YOUR OBJECTIVE. Copy each line exactly, starting with the one that contains "Lemma maskFrom_twice key" and stopping after the last line of the material below, with nothing else.

INFORMATION PROVIDED.
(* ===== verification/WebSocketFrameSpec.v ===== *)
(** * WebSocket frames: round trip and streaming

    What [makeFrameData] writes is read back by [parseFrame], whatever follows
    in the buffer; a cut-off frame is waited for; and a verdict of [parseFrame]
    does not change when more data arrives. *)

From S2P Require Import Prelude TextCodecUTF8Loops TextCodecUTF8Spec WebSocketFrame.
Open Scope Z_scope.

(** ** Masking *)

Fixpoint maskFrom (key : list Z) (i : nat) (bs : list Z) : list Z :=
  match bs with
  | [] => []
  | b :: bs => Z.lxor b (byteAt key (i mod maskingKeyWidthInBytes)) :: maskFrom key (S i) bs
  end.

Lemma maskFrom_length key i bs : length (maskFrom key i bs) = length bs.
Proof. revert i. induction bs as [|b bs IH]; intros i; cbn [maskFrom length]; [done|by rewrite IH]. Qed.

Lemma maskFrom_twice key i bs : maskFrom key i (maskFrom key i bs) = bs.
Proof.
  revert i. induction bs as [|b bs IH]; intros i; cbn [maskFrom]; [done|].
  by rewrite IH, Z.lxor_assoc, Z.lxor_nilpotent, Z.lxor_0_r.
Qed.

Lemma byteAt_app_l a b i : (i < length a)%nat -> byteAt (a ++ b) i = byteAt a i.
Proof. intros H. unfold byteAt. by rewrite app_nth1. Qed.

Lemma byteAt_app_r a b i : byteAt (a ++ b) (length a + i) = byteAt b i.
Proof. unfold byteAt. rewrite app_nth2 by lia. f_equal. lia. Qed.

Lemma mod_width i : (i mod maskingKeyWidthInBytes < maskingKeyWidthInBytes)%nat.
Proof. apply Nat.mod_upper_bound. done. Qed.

SOLUTION FOR THIS TASK.
Lemma maskFrom_twice key i bs : maskFrom key i (maskFrom key i bs) = bs.
Proof.
  revert i. induction bs as [|b bs IH]; intros i; cbn [maskFrom]; [done|].
  by rewrite IH, Z.lxor_assoc, Z.lxor_nilpotent, Z.lxor_0_r.
Qed.

Lemma byteAt_app_l a b i : (i < length a)%nat -> byteAt (a ++ b) i = byteAt a i.
Proof. intros H. unfold byteAt. by rewrite app_nth1. Qed.

Lemma byteAt_app_r a b i : byteAt (a ++ b) (length a + i) = byteAt b i.
Proof. unfold byteAt. rewrite app_nth2 by lia. f_equal. lia. Qed.

Lemma mod_width i : (i mod maskingKeyWidthInBytes < maskingKeyWidthInBytes)%nat.
Proof. apply Nat.mod_upper_bound. done. Qed.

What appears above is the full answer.